Not only was Mary troubled by the visitation and initial words of the angel, she struggled with the very words of blessing. We don’t often see ourselves as being highly favored. How often like Mary, we need to be reassured and comforted. The angel told her not to be afraid, for she had found favor with God. He reminded her that God was with her. God is with us. Every child of God is a highly favored person. Too often we take our relationship with the Lord too lightly. There is no greater privilege on this planet then to know Him.
Not only are we bewildered and troubled by God’s choices. The fact that He chooses us with great areas of responsibility is an expression of His confidence, trust and love towards us.
Years ago, I heard Dr. Leith Anderson preach a chapel service which I have never forgotten to this day. It had a powerful impact on me.
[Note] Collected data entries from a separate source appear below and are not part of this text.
(** ** Facts about trimming *)

Lemma lstrip_head (s : string) :
  Py.lstrip s = EmptyString
  \/ exists c s', Py.lstrip s = String c s' /\ Py.isspace_char c = false.
Proof.
  induction s as [| c s IH]; [now left |].
  cbn [Py.lstrip]. destruct (Py.isspace_char c) eqn:E; [exact IH |].
  right. now exists c, s.
Qed.

Lemma lstrip_nonspace (c : ascii) (s : string) :
  Py.isspace_char c = false -> Py.lstrip (String c s) = String c s.
Proof. intros H. cbn [Py.lstrip]. now rewrite H. Qed.

Lemma rstrip_idempotent (s : string) : Py.rstrip (Py.rstrip s) = Py.rstrip s.
Proof.
  induction s as [| c s IH]; [reflexivity |].
  cbn [Py.rstrip].
  destruct (Py.isspace_char c && Py.is_empty (Py.rstrip s)) eqn:E;
    [reflexivity |].
  cbn [Py.rstrip]. rewrite IH, E. reflexivity.
Qed.

Lemma strip_idempotent (s : string) : Py.strip (Py.strip s) = Py.strip s.
Proof.
  unfold Py.strip.
  destruct (lstrip_head s) as [-> | [c [s' [-> Hc]]]]; [reflexivity |].
  rewrite (rstrip_cons_nonspace c s' Hc), (lstrip_nonspace c _ Hc).
  rewrite <- (rstrip_cons_nonspace c s' Hc). apply rstrip_idempotent.
Qed.

(** ** When the handler raises *)

(** Every text [interpret_choice] returns is a value of the enum of
    its menu, and is stored as the member with that value. *)
Lemma to_enum_of_choice (field c : string) (d : ExtractedIssueData) :
  In c (CHOICE_MAPS_get field) ->
  exists v, to_enum field c = Ok v /\ menu_text (setattr d field v) field = Some c.
Proof.
  intros Hin.
  destruct (in_CHOICE_MAPS field) eqn:Hf.
  - apply choice_field_cases in Hf as [-> | [-> | ->]]; cbn in Hin;
      repeat (destruct Hin as [<- | Hin]; [eexists; split; reflexivity |]);
      contradiction.
  - exfalso. revert Hf Hin. unfold in_CHOICE_MAPS, CHOICE_MAPS_get, CHOICE_MAPS.
    cbn [existsb find fst snd].
    repeat (destruct (String.eqb _ field); [discriminate |]).
    cbn. intros _ [].
Qed.

Lemma interpret_choice_raises (field text : string) (e : exn) :
  interpret_choice field text = Raise e <->
  (let t := Py.lower (Py.strip text) in
   Py.isdigit t = true
   /\ ((Py.forallb_string Py.isdecimal_char t = false /\ e = ValueError_int t)
       \/ (Py.forallb_string Py.isdecimal_char t = true
           /\ int_max_str_digits < String.length t
           /\ e = ValueError_int_limit (String.length t)))).
Proof.
  unfold interpret_choice. cbv zeta.
  set (t := Py.lower (Py.strip text)).
  unfold numeric_reply. destruct (Py.isdigit t) eqn:Hd.
  - pose proof Hd as Hd'. unfold Py.isdigit in Hd'.
    apply andb_true_iff in Hd' as [Hne _].
    unfold py_int. rewrite Hne. cbn [andb].
    destruct (Py.forallb_string Py.isdecimal_char t) eqn:Hdec.
    + destruct (int_max_str_digits <? String.length t)%nat eqn:Hlen;
        cbn [bind].
      * apply Nat.ltb_lt in Hlen. split.
        -- intros H. injection H as <-. split; [reflexivity |]. right. auto.
        -- intros [_ [[H _] | [_ [_ ->]]]]; [discriminate H | reflexivity].
      * apply Nat.ltb_ge in Hlen. split.
        -- destruct ((0 <=? decimal_value 0 t - 1)%Z && _);
             [destruct (nth_error _ _) |]; discriminate.
        -- intros [_ [[H _] | [_ [H _]]]]; [discriminate H | lia].
    + cbn [bind]. split.
      * intros H. injection H as <-. split; [reflexivity |]. left. auto.
      * intros [_ [[_ ->] | [H _]]]; [reflexivity | discriminate H].
  - cbn [bind]. split; [discriminate |]. intros [H _]. discriminate H.
Qed.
As he stated: ‘For all the times we have been challenged to trust God, “Can God trust us?” The answer is that He does. He chooses to trust us. He trust us with Himself. He trusts us with His wonderful message of life. To each of us He’s given a specific task to accomplish. To each of us, as believers, God has given us an incredible calling. Will we be faithful? God chooses us by giving us the greatest gift of all, the gift of His son. To know Jesus Christ is to have eternal life. To know Jesus Christ, is to have the living, dynamic ingredient to an enriched life. Jesus promised a full and enhanced life. And yet we struggle so often with the practical outworking of what it means to be His children fulfilling His purposes in our world.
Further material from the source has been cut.